Visualizzazione post con etichetta Schifani. Mostra tutti i post
Visualizzazione post con etichetta Schifani. Mostra tutti i post

13 maggio 2008

Il caso Schifani dimostra che i politici vogliono il controllo assoluto del mezzo televisivo. I libri non importano.

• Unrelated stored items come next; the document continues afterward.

(* ===== verification/Migrations.v ===== *)
(** * Migrations

    internal/storage/migrations.go: bringing the database's schema up to date.
    A migration's SQL and the row that records it are two statements without a
    transaction around them, so a run can stop between the two.  The database is
    the class [SchemaDB]; what a statement answers (it may fail) comes with the
    database's state. *)

From stdpp Require Import sorting.
From S2P Require Import Prelude GoStd.

Record Migration := mkMigration {
  mig_Version : string; mig_Filename : string; mig_Content : string; mig_Checksum : string }.

(** The statements [Migrate] sends. *)
Class SchemaDB (DB : Type) := {
  exec_wal : DB -> DB * res string ();
  exec_create_table : DB -> DB * res string ();
  select_checksum : DB -> string -> res string (option string);
  exec_sql : DB -> string -> DB * res string ();
  insert_migration : DB -> string -> string -> DB * res string ();
}.

Inductive migrate_error :=
  | wal_failed (e : string)
  | create_table_failed (e : string)
  | load_failed (e : string)
  | checksum_mismatch (version expected got : string)
  | status_failed (e : string)
  | execute_failed (e : string)
  | record_failed (e : string).
Inductive migrate_failure :=
  | migrate_setup (e : migrate_error)
  | apply_failed (version : string) (e : migrate_error).

Module Migrate.

(** One file of the embedded directory: its name, whether it is a directory, its
    contents. *)
Record file_entry := mkFile { fe_Name : string; fe_IsDir : bool; fe_Read : res string string }.

Section Defs.
Context (md5_hex : string -> string).

Definition version_of (name : string) : string :=
  match Strings.SplitByte name "_" with v :: _ => v | [] => ε end.
(** The files that are migrations, in the order of the directory. *)
Fixpoint read_files (entries : list file_entry) : res string (list Migration) :=
  match entries with
  | [] => Ok []
  | e :: rest =>
      if fe_IsDir e || negb (Strings.HasSuffix (fe_Name e) ".sql") then read_files rest
      else
        let? content := fe_Read e in
        let? ms := read_files rest in
        Ok (mkMigration (version_of (fe_Name e)) (fe_Name e) content (md5_hex content) :: ms)
  end.
(** [sort.Slice] by version: it leaves equal versions in any order, this in
    theirs. *)
Definition version_le (a b : Migration) : Prop := String.leb (mig_Version a) (mig_Version b) = true.
#[export] Instance version_le_dec : RelDecision version_le.
Proof. intros a b. unfold version_le. apply _. Defined.
Definition loadMigrations (entries : res string (list file_entry)) : res string (list Migration) :=
  let? entries := entries in
  let? ms := read_files entries in
  Ok (merge_sort version_le ms).

Context {DB : Type} `{SchemaDB DB}.

Definition applyMigration (d : DB) (m : Migration) : DB * res migrate_error () :=
  match select_checksum d (mig_Version m) with
  | Ok (Some existing) =>
      (d, reject (negb (String.eqb existing (mig_Checksum m)))
            with_err (checksum_mismatch (mig_Version m) existing (mig_Checksum m)) in Ok ())
  | Err e => (d, Err (status_failed e))
  | Ok None =>
      match exec_sql d (mig_Content m) with
      | (d, Err e) => (d, Err (execute_failed e))
      | (d, Ok _) =>
          let '(d, r) := insert_migration d (mig_Version m) (mig_Checksum m) in
          (d, res_map_err record_failed r)
      end
  end.
Fixpoint apply_all (d : DB) (ms : list Migration) : DB * res migrate_failure () :=
  match ms with
  | [] => (d, Ok ())
  | m :: rest =>
      match applyMigration d m with
      | (d, Err e) => (d, Err (apply_failed (mig_Version m) e))
      | (d, Ok _) => apply_all d rest
      end
  end.
Definition Migrate (loaded : res string (list Migration)) (d : DB) : DB * res migrate_failure () :=
  match exec_wal d with
  | (d, Err e) => (d, Err (migrate_setup (wal_failed e)))
  | (d, Ok _) =>
      match exec_create_table d with
      | (d, Err e) => (d, Err (migrate_setup (create_table_failed e)))
      | (d, Ok _) =>
          match loaded with
          | Err e => (d, Err (migrate_setup (load_failed e)))
          | Ok ms => apply_all d ms
          end
      end
  end.
End Defs.
End Migrate.

(** ** What SQLite documents of the statements

    [applied] is the table of applied migrations (empty before it is created) and
    [schema] everything else.  [effect_of] is what a script does to the schema and
    [left_by] relates a schema to what is left of it when the script failed half
    way. *)
Class SchemaDBLaws (DB Sch : Type) `{SchemaDB DB} := {
  applied : DB -> gmap string string;
  schema : DB -> Sch;
  effect_of : string -> Sch -> Sch;
  left_by : string -> Sch -> Sch -> Prop;
  wal_keeps d : applied (exec_wal d).1 = applied d /\ schema (exec_wal d).1 = schema d;
  create_keeps d : applied (exec_create_table d).1 = applied d /\ schema (exec_create_table d).1 = schema d;
  select_reads d v o : select_checksum d v = Ok o -> o = applied d !! v;
  exec_runs d c d' : exec_sql d c = (d', Ok ()) ->
    applied d' = applied d /\ schema d' = effect_of c (schema d);
  exec_fails d c d' e : exec_sql d c = (d', Err e) ->
    applied d' = applied d /\ left_by c (schema d) (schema d');
  insert_records d v c d' : insert_migration d v c = (d', Ok ()) ->
    applied d' = <[v := c]> (applied d) /\ schema d' = schema d;
  insert_fails d v c d' e : insert_migration d v c = (d', Err e) ->
    applied d' = applied d /\ schema d' = schema d;
}.

(** ** Specification *)
Section Spec.
Context {DB Sch : Type} `{SchemaDBLaws DB Sch}.

Definition view (d : DB) : gmap string string * Sch := (applied d, schema d).
(** What the migrations come to when nothing fails. *)
Definition migrated (x : gmap string string * Sch) (m : Migration) : gmap string string * Sch :=
  match x.1 !! mig_Version m with
  | Some _ => x
  | None => (<[mig_Version m := mig_Checksum m]> x.1, effect_of (mig_Content m) x.2)
  end.
(** A script that can be run again after it failed half way or was not recorded,
    as one of [CREATE ... IF NOT EXISTS] statements can. *)
Definition rerunnable (m : Migration) : Prop :=
  forall s s', left_by (mig_Content m) s s' \/ s' = effect_of (mig_Content m) s ->
    effect_of (mig_Content m) s' = effect_of (mig_Content m) s.

(** The databases that attempts to migrate lead to, one after the other; between
    two attempts anything but the tables may change. *)
Inductive attempts (ms : list Migration) (d0 : DB) : DB -> Prop :=
  | no_attempt d : view d = view d0 -> attempts ms d0 d
  | one_more d d' : attempts ms d0 d -> view d' = view (Migrate.Migrate (Ok ms) d).1 -> attempts ms d0 d'.
End Spec.

(** ** Lemmas *)
Module MigrateFacts.
Import Migrate.
Section Facts.
Context {DB Sch : Type} `{SchemaDBLaws DB Sch}.

Lemma migrated_known x m c : x.1 !! mig_Version m = Some c -> migrated x m = x.
Proof. unfold migrated. by intros ->. Qed.
Lemma migrated_has x m : is_Some ((migrated x m).1 !! mig_Version m).
Proof. unfold migrated. destruct (x.1 !! mig_Version m) eqn:E; [by rewrite E|]. simpl. rewrite lookup_insert_eq. eauto. Qed.
Lemma select_view d m o : select_checksum d (mig_Version m) = Ok o -> (view d).1 !! mig_Version m = o.
Proof. intros Hs. by rewrite (select_reads _ _ _ Hs). Qed.

(** One migration, whatever becomes of it, leaves the same work to do. *)
Lemma applyMigration_view d m d' r :
  rerunnable m -> applyMigration d m = (d', r) ->
  migrated (view d') m = migrated (view d) m /\ applied d ⊆ applied d' /\
  (r = Ok () -> view d' = migrated (view d) m).
Proof.
  intros Hre. unfold applyMigration. destruct (select_checksum d (mig_Version m)) as [[c|]|e] eqn:Es.
  - intros [= <- <-]. split_and!; [done | done |]. intros _. symmetry. by eapply migrated_known, select_view.
  - apply select_view in Es. destruct (exec_sql d (mig_Content m)) as [d1 [[]|e]] eqn:Ee.
    + apply exec_runs in Ee as [Ha Hs].
      destruct (insert_migration d1 (mig_Version m) (mig_Checksum m)) as [d2 [[]|e]] eqn:Ei; intros [= <- <-].
      * apply insert_records in Ei as [Ha' Hs'].
        assert (Hv : view d2 = migrated (view d) m).
        { unfold migrated. rewrite Es. unfold view. simpl. by rewrite Ha', Hs', Ha, Hs. }
        split_and!; [| rewrite Ha', Ha; by apply insert_subseteq | done].
        rewrite Hv. destruct (migrated_has (view d) m) as [c Hc]. by eapply migrated_known.
      * apply insert_fails in Ei as [Ha' Hs']. split_and!; [|by rewrite Ha', Ha | done].
        unfold migrated. rewrite Es. unfold view in *. simpl in *. rewrite Ha', Hs', Ha, Hs, Es.
        f_equal. apply Hre. by right.
    + intros [= <- <-]. apply exec_fails in Ee as [Ha Hs]. split_and!; [|by rewrite Ha | done].
      unfold migrated, view in *. simpl in *. rewrite Ha, Es. f_equal. apply Hre. by left.
  - intros [= <- <-]. by split_and!.
Qed.
Lemma migrated_later d d' m :
  applied d ⊆ applied d' -> is_Some (applied d !! mig_Version m) -> migrated (view d') m = view d'.
Proof. intros Hsub [c Hc]. eapply migrated_known, lookup_weaken; [exact Hc | exact Hsub]. Qed.

Lemma apply_all_view ms d d' r :
  Forall rerunnable ms -> apply_all d ms = (d', r) ->
  foldl migrated (view d') ms = foldl migrated (view d) ms /\ applied d ⊆ applied d' /\
  (r = Ok () -> view d' = foldl migrated (view d) ms).
Proof.
  intros Hms. revert d. induction Hms as [|m ms Hm _ IH]; intros d; [by intros [= <- <-]|]. simpl.
  destruct (applyMigration d m) as [d1 [[]|e]] eqn:E1.
  - destruct (applyMigration_view _ _ _ _ Hm E1) as (_ & Hsub & Hv). specialize (Hv eq_refl).
    intros (Hf & Hsub' & Hv')%IH. rewrite <- Hv. split_and!; [| by etrans | done].
    rewrite (migrated_later d1 d'); [done | done |]. assert (applied d1 = (view d1).1) as -> by done.
    rewrite Hv. apply migrated_has.
  - intros [= <- <-]. destruct (applyMigration_view _ _ _ _ Hm E1) as (Hv & Hsub & _). split_and!; [by rewrite Hv | done | done].
Qed.
Lemma Migrate_view ms d d' r :
  Forall rerunnable ms -> Migrate (Ok ms) d = (d', r) ->
  foldl migrated (view d') ms = foldl migrated (view d) ms /\
  (r = Ok () -> view d' = foldl migrated (view d) ms).
Proof.
  intros Hms. unfold Migrate. destruct (wal_keeps d) as [Ha Hs].
  destruct (exec_wal d) as [d1 [[]|e]]; simpl in *.
  2: { intros [= <- <-]. unfold view. by rewrite Ha, Hs. }
  destruct (create_keeps d1) as [Ha' Hs']. destruct (exec_create_table d1) as [d2 [[]|e]]; simpl in *.
  2: { intros [= <- <-]. unfold view. by rewrite Ha', Hs', Ha, Hs. }
  intros (Hf & _ & Hv)%apply_all_view; [|done].
  assert (view d2 = view d) as E by (unfold view; by rewrite Ha', Hs', Ha, Hs). by rewrite <- E.
Qed.
End Facts.
End MigrateFacts.

(** ** Properties *)
Section Properties.
Import Migrate MigrateFacts.
Context {DB Sch : Type} `{SchemaDBLaws DB Sch}.

(** C27: however often and wherever migrating failed before, between a script and
    its record included, a run that succeeds leaves the database as if every
    migration that was not applied at the start had been applied once, in order;
    and one more run that succeeds changes nothing. *)
Theorem migrations_resume (ms : list Migration) (d0 d d' : DB) :
  Forall rerunnable ms -> attempts ms d0 d -> Migrate (Ok ms) d = (d', Ok ()) ->
  view d' = foldl migrated (view d0) ms /\
  forall d1 d2, view d1 = view d' -> Migrate (Ok ms) d1 = (d2, Ok ()) -> view d2 = view d'.
Proof.
  intros Hms Hatt Hrun. apply Migrate_view in Hrun as [Hf Hv]; [|done]. specialize (Hv eq_refl).
  assert (Hinv : foldl migrated (view d) ms = foldl migrated (view d0) ms).
  { clear Hf Hv d'. induction Hatt as [d Hd|d d' _ IH Hd]; [by rewrite Hd|]. rewrite Hd.
    destruct (Migrate (Ok ms) d) as [d2 r] eqn:E. simpl. apply Migrate_view in E as [E _]; [|done]. by rewrite E. }
  split; [by rewrite Hv|]. intros d1 d2 Hd1 E. apply Migrate_view in E as [_ E]; [|done].
  by rewrite E, Hd1, Hf, <- Hv.
Qed.
End Properties.

(** ** Witness: a database whose statements run as long as its budget lasts *)
Module MigrateWitness.
Import Migrate.

Record small_db := mkSmall { sd_budget : nat; sd_applied : gmap string string; sd_tables : gset string }.
Definition spend (d : small_db) (d' : small_db) : small_db * res string () :=
  match sd_budget d with
  | O => (d, Err "disk full"%string)
  | S n => (mkSmall n (sd_applied d') (sd_tables d'), Ok ())
  end.
#[export] Instance small_schema : SchemaDB small_db := {
  exec_wal d := (d, Ok ());
  exec_create_table d := (d, Ok ());
  select_checksum d v := Ok (sd_applied d !! v);
  exec_sql d c := spend d (mkSmall 0 (sd_applied d) ({[c]} ∪ sd_tables d));
  insert_migration d v c := spend d (mkSmall 0 (<[v := c]> (sd_applied d)) (sd_tables d)) }.
#[export] Instance small_laws : SchemaDBLaws small_db (gset string).
Proof.
  refine {| applied := sd_applied; schema := sd_tables; effect_of c s := {[c]} ∪ s; left_by c s s' := s' = s |}.
  - done.
  - done.
  - by intros d v o [= <-].
  - intros d c d'. simpl. unfold spend. destruct (sd_budget d); by intros [= <-].
  - intros d c d' e. simpl. unfold spend. destruct (sd_budget d); by intros [= <- _].
  - intros d v c d'. simpl. unfold spend. destruct (sd_budget d); by intros [= <-].
  - intros d v c d' e. simpl. unfold spend. destruct (sd_budget d); by intros [= <- _].
Defined.

Definition files : list file_entry :=
  [mkFile "002_audit_log.sql" false (Ok "audit_log"); mkFile "001_initial_schema.sql" false (Ok "nodes");
   mkFile "README" false (Ok "text")]%string.
Definition two : list Migration :=
  match loadMigrations (fun c => c) (Ok files) with Ok ms => ms | Err _ => [] end.
Definition empty_db : small_db := mkSmall 1 ∅ ∅.
(** The first run stops after the first script, before its record. *)
Definition stopped : small_db := (Migrate (Ok two) empty_db).1.
Definition more_space : small_db := mkSmall 9 (sd_applied stopped) (sd_tables stopped).
Definition final : small_db := (Migrate (Ok two) more_space).1.

Definition viewed (d : small_db) : gmap string string * gset string := view d.
Lemma migrations_resume_witness :
  viewed final = foldl migrated (viewed empty_db) two /\
  forall d1 d2, viewed d1 = viewed final -> Migrate (Ok two) d1 = (d2, Ok ()) -> viewed d2 = viewed final.
Proof.
  apply (migrations_resume two empty_db more_space final).
  - assert (Hre : forall c s s', s' = s \/ s' = {[c]} ∪ s -> {[c]} ∪ s' = ({[c]} ∪ s : gset string)) by set_solver.
    apply Forall_forall. intros m _ s s'. simpl. apply Hre.
  - eapply one_more; [by apply no_attempt | done].
  - vm_compute. reflexivity.
Defined.
Example stopped_unrecorded : sd_applied stopped = ∅ /\ sd_tables stopped = {[ "nodes" ]}%string.
Proof. vm_compute. by split. Qed.
Example versions : mig_Version <$> two = ["001"; "002"]%string.
Proof. vm_compute. reflexivity. Qed.
End MigrateWitness.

Italiani popolo di ignoranti. La vicenda è assurda: le dichiarazioni di Travaglio, durante la trasmissione televisiva di Fazio, sono tratte da due libri: "I Complici" (Abbate - Gomez, febbraio 2007) e "Se li conosci li eviti" (Travaglio - Gomez, marzo 2008). Prima delle dichiarazioni televisive nessuna indignazione, nessuna querela, nessuna richiesta di ritiro dei libri. Meglio tenere la cosa nascosta. Tanto gli italiani non leggono libri. Adesso querele ed indignazioni bipartisan. La "compagna" Finocchiaro accorre in difesa dello Schifani attaccando Travaglio. I vertici rai in subbuglio. Il pd-pdl furioso. Tutti contro colui che si è permesso di raccontare fatti (fino ad ora mai contestati) in televisione. Questo è il riconoscimento concreto dell'importanza decisiva che i politici attribuiscono al mezzo televisivo nella formazione dell'opinione politica della gente. Della gravità del conflitto d'interessi berlusconiano. Della volontà di controllo assoluto sul mezzo televisivo. La tv deve trasmettere soltanto l'informazione di regime e le tette e i culi delle soubrette. Le notizie sicuramente no. Qualcuno, però, i libri li legge. Purtroppo. Lirio Abbate, infatti, da quando ha pubblicato "I Complici" è costretto a vivere da fuggiasco braccato dagli uomini dei clan. Che in Italia leggano solo i mafiosi?